With Maynard James Keenan at the helm – whose vocals are meditative, piercing and progressive all at once – with a talent for surreptitious lyricism and ambiguity, whilst stubborn and set in their ways, is what helps keep the masses locked into TOOL no matter how sporadic their releases may be. Their mix of psychedelic, heavy, semi-spiritual-experience songs often have perplexing time signatures and range in length from 39 seconds to 15 minutes. This comes from TOOL’s love for instrumentals. Bassist Justin Chancellor is one of the most innovative and enigmatic players of his generation, and the way that guitarist Adam Jones weaves in and out of the intricate workings of his collaborator, is both dizzying and compelling.

‘Fear Inoculum’ has been a long time coming, it’s obvious. What makes it such a spectacular form of art is that it is TOOL through and through. They appear not to have altered their sound in order to fit into the ever-changing musical landscape that we live on. This is intrinsic to their originality which put them in this position; in fact, you could say that they are more experimental with the sheer magnitude of instrumentation, than before. In the opening tracks, it is quite easy to feel yourself zoning out, and forgetting that you’re listening to a TOOL album, as Maynard feels slightly absent. ‘Invincible’ is a shove into the wormhole where lyrically, mortality and existentialism is contemplated: “a warrior struggling to remain relevant / a warrior struggling to remain consequential.”

TOOL are as much a band based on visuals, as they are aurally complex. ‘Legion Inoculant’ is as lulling and meditative as the title track, but more so in layers of static and ethereal hums. I imagine this would fill an interlude in their live set, and contains hidden codes to unlock, in order to uncover the message of ‘Fear Inoculum’. It transitions into waves washing upon a shore, and the hypnotic bass line of ‘Descending’. There is a kind of yearning into discovery that washes over you, in languid lucidity: “freefall through this boundlessness / this madness of our own making / come our end / all hail our lethargy / concede suddenly” – it makes you want to give yourself entirely to the wormhole.
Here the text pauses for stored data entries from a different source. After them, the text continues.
(** * Dimensional warehouse builder: a shallow embedding of
      [scripts/transformation/load_warehouse.py]

    The warehouse build is a sequence of SQL statements executed on one
    connection inside [engine.begin()].  Tables are lists of rows (order and
    duplicates matter), SQL operators are list functions, the connection is
    an explicit state threaded through an exception monad, and calendar
    dates are proleptic Gregorian ordinals as in Python's [datetime]. *)

From Stdlib Require Import ZArith List String Ascii Bool Lia QArith.
Import ListNotations.
Open Scope string_scope.
Open Scope list_scope.
Open Scope Z_scope.

Set Implicit Arguments.

(* ------------------------------------------------------------------ *)
(** * Relational primitives *)
(* ------------------------------------------------------------------ *)

Module Sql.

Section Joins.
Context {A B : Type}.

(** [l INNER JOIN r ON on] *)
Definition inner_join (on : A -> B -> bool) (l : list A) (r : list B)
  : list (A * B) :=
  flat_map (fun a => map (pair a) (filter (on a) r)) l.

(** [l LEFT JOIN r ON on]: an unmatched left row is kept, padded with NULL *)
Definition left_join (on : A -> B -> bool) (l : list A) (r : list B)
  : list (A * option B) :=
  flat_map (fun a =>
              match filter (on a) r with
              | [] => [(a, None)]
              | ms => map (fun b => (a, Some b)) ms
              end) l.
End Joins.

Section Rows.
Context {R : Type}.

(** [INSERT ... ON CONFLICT DO NOTHING]: proposed rows are taken one at a
    time; a row that conflicts with a row already in the table (or inserted
    earlier by the same statement) is dropped.  Returns the new table and
    the statement's rowcount. *)
Fixpoint insert_on_conflict_do_nothing (conflicts : R -> R -> bool)
         (table proposed : list R) : list R * Z :=
  match proposed with
  | [] => (table, 0)
  | r :: rest =>
      if existsb (conflicts r) table
      then insert_on_conflict_do_nothing conflicts table rest
      else let '(table', n) :=
             insert_on_conflict_do_nothing conflicts (table ++ [r]) rest in
           (table', n + 1)
  end.

(** [UPDATE table SET ... WHERE cond]: rows keep their position. *)
Definition update_where (cond : R -> bool) (set : R -> R) (table : list R)
  : list R * Z :=
  (map (fun r => if cond r then set r else r) table,
   Z.of_nat (List.length (filter cond table))).

(** [SELECT DISTINCT]: first occurrence of every row, in order. *)
Fixpoint distinct (eqb : R -> R -> bool) (rows : list R) : list R :=
  match rows with
  | [] => []
  | r :: rest => r :: filter (fun x => negb (eqb r x)) (distinct eqb rest)
  end.

(** Values of a serial column handed to the proposed rows of one INSERT. *)
Fixpoint with_serial {P : Type} (next : Z) (mk : Z -> P -> R) (ps : list P)
  : list R :=
  match ps with
  | [] => []
  | p :: rest => mk next p :: with_serial (next + 1) mk rest
  end.
End Rows.

Section GroupBy.
Context {R K : Type} (keq : K -> K -> bool).

(** One step of a hash aggregation: the row joins its key's group, or opens
    a new group at the end. *)
Fixpoint add_to_group (k : K) (r : R) (groups : list (K * list R))
  : list (K * list R) :=
  match groups with
  | [] => [(k, [r])]
  | (k', rs) :: rest =>
      if keq k' k then (k', rs ++ [r]) :: rest
      else (k', rs) :: add_to_group k r rest
  end.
Whilst there are times when a song that surpasses the 10-minute mark feels as though it could easily have had its solo cut short, ‘Descending’ is incredibly purposeful, and renewing.

Whether or not it was a conscious decision, there is a distinct split between the first half of the album feeling as subtle awakening to a different world, after breaking from the cocoon of hibernation, and the latter half being an explosive and urgent grasp for survival. ‘Culling Voices’ targets the rise of keyboard warriors and explores the element of misanthropy and search for something deeper than the fickleness of humanity: “judge, condemn and banish in the end / everyone without evidence” whilst ‘7empest’ is ballsy, guttural and a complete massacre of the gooey, psychotropic world that ‘Chocolate Chip Trip’ had created, prior. I think it’s safe to assume that a lot of TOOL fans were expecting the whole album to be like ‘7empest’ but it is silly to assume anything of TOOL at this point. The displacement of guitar tones that fleet between piercing, swampy, rapturous and unholy is something only TOOL can pull off in a way that is still unexpected. 

‘Fear Inoculum’ has proven that all good things come to those who wait, and that the more you listen to an album, surprisingly there is still more to be discovered.